Elizabeth Tippin, Esq.,Elizabeth Tippin Law
Since 1984, Elizabeth Tippin has been general/litigation counsel to design professional firms, specializing in contract negotiations, business strategy, risk management, dispute resolution, and representation in mediation, arbitration, and trial. She frequently serves as mediator, arbitrator and ALJ for contract disputes, professional licensing, and land use issues. She has taught Architectural Professional Practice at the Academy of Art University Architecture Department since 2003. Supporting the concept and practices of sustainability, Ms. Tippin is a LEED AP.
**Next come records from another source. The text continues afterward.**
(** The frame of one step of thread [i]: what has to be checked of the
    thread that moves, everything else following from the invariant. *)
Lemma step_invariant b0 calls s i p c p' m' ws :
  invariant b0 calls s ->
  threads s !! i = Some p ->
  calls !! i = Some c ->
  committed m' = committed (mem s) ++ ws ->
  (holds_lock p = false -> bridge m' = bridge (mem s) /\ ws = []) ->
  (lock m' = lock (mem s) \/ lock (mem s) = None \/ holds_lock p = true) ->
  thread_ok b0 c p' m' ->
  (holds_lock p' = true -> lock m' = Some i) ->
  (lock m' = None -> stored m' = in_force b0 (committed m')) ->
  (forall w, w ∈ ws -> write_of c w) ->
  invariant b0 calls {| threads := <[i := p']> (threads s); mem := m' |}.
Proof.
  intros [Hthreads Hmutex Hfree Hcommitted] Hp Hc Hws Hout Hlock Hok' Hmutex' Hfree' Hnew.
  assert (Hi : (i < length (threads s))%nat) by (eapply lookup_lt_Some; eauto).
  split; cbn.
  - intros j q Hq. destruct (decide (i = j)) as [<-|Hne].
    + rewrite list_lookup_insert_eq in Hq by exact Hi. injection Hq as <-. eauto.
    + rewrite list_lookup_insert_ne in Hq by exact Hne.
      destruct (Hthreads j q Hq) as (c' & Hc' & Hok). exists c'. split; [exact Hc'|].
      destruct (holds_lock p) eqn:Hcrit.
      * apply (thread_ok_outside b0 c' q (mem s) m' ws); [|exact Hws|exact Hok].
        destruct (holds_lock q) eqn:Hq'; [|reflexivity].
        pose proof (Hmutex i p Hp Hcrit) as H1. pose proof (Hmutex j q Hq Hq') as H2.
        congruence.
      * destruct (Hout eq_refl) as [Hb ->]. rewrite app_nil_r in Hws.
        now apply (thread_ok_frame b0 c' q (mem s) m').
  - intros j q Hq Hq'. destruct (decide (i = j)) as [<-|Hne].
    + rewrite list_lookup_insert_eq in Hq by exact Hi. injection Hq as <-. auto.
    + rewrite list_lookup_insert_ne in Hq by exact Hne.
      pose proof (Hmutex j q Hq Hq') as H2.
      destruct Hlock as [-> | [Hnone | Hcrit]]; [exact H2 | congruence |].
      pose proof (Hmutex i p Hp Hcrit) as H1. congruence.
  - exact Hfree'.
  - intros w Hw. rewrite Hws in Hw. apply elem_of_app in Hw as [Hw|Hw].
    + now apply Hcommitted.
    + exists i, c. split; [exact Hc | now apply Hnew].
Qed.

Lemma not_elem_of_nil_write (c : call) (w : vec3 * Q) : w ∈ @nil (vec3 * Q) -> write_of c w.
Proof. intros H. inversion H. Qed.

Lemma invariant_exec b0 calls s i p p' m' :
  invariant b0 calls s ->
  threads s !! i = Some p ->
  exec i p (mem s) = Some (p', m') ->
  invariant b0 calls {| threads := <[i := p']> (threads s); mem := m' |}.
Proof.
  intros Hinv Hp He.
  destruct (inv_threads _ _ _ Hinv i p Hp) as (c & Hc & Hok).
  pose proof (inv_mutex _ _ _ Hinv i p Hp) as Hmine.
  pose proof (inv_free _ _ _ Hinv) as Hfree.
  destruct p; cbn in He, Hok, Hmine.
  - (* WStart *)
    injection He as <- <-.
    apply (step_invariant b0 calls s i _ c _ _ [] Hinv Hp Hc);
      rewrite ?app_nil_r; auto using not_elem_of_nil_write; try discriminate.
    cbn. subst c. split; [reflexivity | eauto].
  - (* WAcquire *)
    destruct (lock (mem s)) eqn:Hl; [discriminate|]. injection He as <- <-.
    apply (step_invariant b0 calls s i _ c _ _ [] Hinv Hp Hc); cbn;
      rewrite ?app_nil_r; auto using not_elem_of_nil_write; try discriminate.
  - (* WWriteCommand *)
    injection He as <- <-. destruct Hok as [Hw Hst].
    apply (step_invariant b0 calls s i _ c _ _ [] Hinv Hp Hc); cbn;
      rewrite ?app_nil_r; auto using not_elem_of_nil_write; try discriminate.
    rewrite Hmine by reflexivity. discriminate.
  - (* WWriteUntil *)
    injection He as <- <-. destruct Hok as [Hw Hv].
    apply (step_invariant b0 calls s i _ c _ _ [] Hinv Hp Hc); cbn;
      rewrite ?app_nil_r; auto using not_elem_of_nil_write; try discriminate.
    + split; [exact Hw|]. unfold stored. cbn. now rewrite Hv.
    + rewrite Hmine by reflexivity. discriminate.
  - (* WRelease *)
    injection He as <- <-. destruct Hok as [Hw Hst].
    apply (step_invariant b0 calls s i _ c _ _ [(v, until)] Hinv Hp Hc); cbn;
      auto; try discriminate.
    + exists (v, until). split; [|exact Hw]. apply elem_of_app. right. now left.
    + intros _. rewrite in_force_snoc. exact Hst.
    + intros w Hin. apply list_elem_of_singleton in Hin. now subst w.
  - (* WDone *) discriminate.
  - (* RStart *)
    injection He as <- <-.
    apply (step_invariant b0 calls s i _ c _ _ [] Hinv Hp Hc); cbn;
      rewrite ?app_nil_r; auto using not_elem_of_nil_write; try discriminate.
  - (* RAcquire *)
    destruct (lock (mem s)) eqn:Hl; [discriminate|]. injection He as <- <-.
    apply (step_invariant b0 calls s i _ c _ _ [] Hinv Hp Hc); cbn;
      rewrite ?app_nil_r; auto using not_elem_of_nil_write; try discriminate.
  - (* RTest *)
    destruct Hok as [Hn Hst].
    destruct (Qgtb now (_command_until_walltime (bridge (mem s)))) eqn:Hexp;
      injection He as <- <-;
      apply (step_invariant b0 calls s i _ c _ _ [] Hinv Hp Hc); cbn;
      rewrite ?app_nil_r; auto using not_elem_of_nil_write; try discriminate.
    repeat split; try assumption.
    unfold read_of. rewrite <- Hst. cbn. now rewrite Hexp.
  - (* RLoad *)
    injection He as <- <-. destruct Hok as (Hn & Hst & Hexp).
    apply (step_invariant b0 calls s i _ c _ _ [] Hinv Hp Hc); cbn;
      rewrite ?app_nil_r; auto using not_elem_of_nil_write; try discriminate.
    repeat split; try assumption.
    unfold read_of. rewrite <- Hst. cbn. now rewrite Hexp.
  - (* RRelease *)
    injection He as <- <-. destruct Hok as (Hn & Hst & Hv).
    apply (step_invariant b0 calls s i _ c _ _ [] Hinv Hp Hc); cbn;
      rewrite ?app_nil_r; auto using not_elem_of_nil_write; try discriminate.
    split; [lia|]. rewrite Hn, firstn_all. exact Hv.
  - (* RDone *) discriminate.
Qed.

Lemma invariant_do_action b0 calls s a :
  invariant b0 calls s -> invariant b0 calls (do_action s a).
Proof.
  intros Hinv. destruct a as [i|t]; cbn.
  - destruct (threads s !! i) as [p|] eqn:Hp; [|exact Hinv].
    destruct (exec i p (mem s)) as [[p' m']|] eqn:He; [|exact Hinv].
    now apply (invariant_exec b0 calls s i p).
  - destruct Hinv as [Hthreads Hmutex Hfree Hcommitted]. split; cbn; [|auto..].
    intros i p Hp. destruct (Hthreads i p Hp) as (c & Hc & Hok).
    exists c. split; [exact Hc|].
    now apply (thread_ok_frame b0 c p (mem s)).
Qed.

Lemma invariant_run_schedule b0 calls sched : forall s,
  invariant b0 calls s -> invariant b0 calls (run_schedule sched s).
Proof.
  induction sched as [|a sched IH]; intros s Hinv; [exact Hinv|].
  cbn. apply IH. now apply invariant_do_action.
Qed.


Lemma holder_inside_do_action b0 calls s a :
  invariant b0 calls s -> holder_inside s -> holder_inside (do_action s a).
Proof.
  intros Hinv Hholder. destruct a as [i|t]; cbn; [|exact Hholder].
  destruct (threads s !! i) as [p|] eqn:Hp; [|exact Hholder].
  destruct (exec i p (mem s)) as [[p' m']|] eqn:He; [|exact Hholder].
  assert (Hi : (i < length (threads s))%nat) by (eapply lookup_lt_Some; eauto).
  pose proof (inv_mutex _ _ _ Hinv i p Hp) as Hmine.
  assert (Hother : holds_lock p = false -> lock m' = lock (mem s) ->
            holder_inside {| threads := <[i := p']> (threads s); mem := m' |}).
  { intros Hout Hlock j Hj. cbn in Hj |- *. rewrite Hlock in Hj.
    destruct (Hholder j Hj) as (q & Hq & Hcrit).
    assert (i <> j) by (intros ->; congruence).
    exists q. now rewrite list_lookup_insert_ne. }
  assert (Hself : holds_lock p' = true ->
            (lock m' = Some i \/ (holds_lock p = true /\ lock m' = lock (mem s))) ->
            holder_inside {| threads := <[i := p']> (threads s); mem := m' |}).
  { intros Hcrit Hlock j Hj. cbn in Hj |- *.
    assert (j = i).
    { destruct Hlock as [Hl|[Hc Hl]]; [congruence|].
      rewrite Hl, (Hmine Hc) in Hj. congruence. }
    subst j. exists p'. now rewrite list_lookup_insert_eq. }
  assert (Hfree : lock m' = None ->
            holder_inside {| threads := <[i := p']> (threads s); mem := m' |}).
  { intros Hl j Hj. cbn in Hj. congruence. }
  destruct p; cbn in He; try discriminate.
  - injection He as <- <-. now apply Hother.
  - destruct (lock (mem s)); [discriminate|]. injection He as <- <-. apply Hself; auto.
  - injection He as <- <-. apply Hself; auto.
  - injection He as <- <-. apply Hself; auto.
  - injection He as <- <-. now apply Hfree.
  - injection He as <- <-. now apply Hother.
  - destruct (lock (mem s)); [discriminate|]. injection He as <- <-. apply Hself; auto.
  - destruct (Qgtb _ _); injection He as <- <-; apply Hself; auto.
  - injection He as <- <-. apply Hself; auto.
  - injection He as <- <-. now apply Hfree.
Qed.

Lemma holder_inside_run_schedule b0 calls sched : forall s,
  invariant b0 calls s -> holder_inside s -> holder_inside (run_schedule sched s).
Proof.
  induction sched as [|a sched IH]; intros s Hinv Hholder; [exact Hholder|].
  cbn. apply IH; [now apply invariant_do_action | now apply (holder_inside_do_action b0 calls)].
Qed.

Lemma exec_inside i p m : holds_lock p = true -> exists p' m', exec i p m = Some (p', m').
Proof.
  destruct p; try discriminate; intros _; cbn; eauto.
  destruct (Qgtb _ _); eauto.
Qed.

Lemma exec_unlocked i p m :
  lock m = None -> returned p = false -> exists p' m', exec i p m = Some (p', m').
Proof.
  intros Hl Hr. destruct p; try discriminate; cbn; rewrite ?Hl; eauto.
  destruct (Qgtb _ _); eauto.
Qed.



(** X18: under every schedule, at most one thread is inside the lock, the
    thread inside leaves it within three steps of its own without waiting
    for anyone, and as long as a call has not returned some thread can
    move: calls of [set_base_command] and [get_base_command] never
    deadlock. *)
Theorem lock_is_exclusive_and_live
    (b0 : SimBridge) (t0 : Q) (calls : list call) (sched : list action) :
  let s := run_schedule sched (init b0 t0 calls) in
  (forall i j p q,
     threads s !! i = Some p -> threads s !! j = Some q ->
     holds_lock p = true -> holds_lock q = true -> i = j) /\
  (forall i p m,
     holds_lock p = true ->
     lock (snd (run_alone 3 i p m)) = None /\ holds_lock (fst (run_alone 3 i p m)) = false) /\
  ((exists i p, threads s !! i = Some p /\ returned p = false) ->
   exists j p p' m', threads s !! j = Some p /\ exec j p (mem s) = Some (p', m')).
Proof.
  intros s.
  pose proof (invariant_run_schedule b0 calls sched _ (invariant_init b0 t0 calls)) as Hinv.
  assert (Hholder : holder_inside s).
  { apply (holder_inside_run_schedule b0 calls); [apply invariant_init|].
    intros i Hi. discriminate. }
  fold s in Hinv.
  split.
  { intros i j p q Hp Hq Hcp Hcq.
    pose proof (inv_mutex _ _ _ Hinv i p Hp Hcp) as H1.
    pose proof (inv_mutex _ _ _ Hinv j q Hq Hcq) as H2. congruence. }
  split.
  { intros i p m Hc. destruct p; try discriminate; cbn; auto.
    destruct (Qgtb _ _); cbn; auto. }
  intros (i & p & Hp & Hr).
  destruct (lock (mem s)) as [h|] eqn:Hl.
  - destruct (Hholder h Hl) as (q & Hq & Hc).
    destruct (exec_inside h q (mem s) Hc) as (q' & m' & He). now exists h, q, q', m'.
  - destruct (exec_unlocked i p (mem s) Hl Hr) as (p' & m' & He). now exists i, p, p', m'.
Qed.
Rosa Sheng, AIA LEED BD+C Bohlin Cywinski Jackson
As a licensed architect with 21 years of experience in architecture and design, Rosa Sheng, AIA has led a variety of award-winning and internationally acclaimed projects, from the aesthetically minimal, highly technical development of the glass structures for Apple’s original high-profile retail stores, to the innovative and sustainable LEED NC Gold–certified Lorry I. Lokey Graduate School of Business at Mills College in Oakland, California. She is currently working on innovative and sustainable projects for the University of California, Davis and Dominican University of California in San Rafael. Most notably, as the Founding Chair of the AIASF Committee: Equity by Design, Rosa lead “The Missing 32% Project,” a 2014 Equity in Architecture Survey and research study, which launched a national conversation for achieving equitable practice in Architecture. Since the group launched its key findings, Rosa has been presenting them in Boston, New York, and Lisbon, with other cities planned for 2015. The Equity in Architecture movement has inspired many and created new connections around the world. Rosa currently serves as Asst. Treasurer on AIA San Francisco’s Board of Directors, the AIA National Diversity Council, and is a member of SCUP, and USGBC. Rosa has participated in successful negotiation workshops for the past 3 years and brings an engaging and interactive component to a topic that is challenging yet necessary in professional development.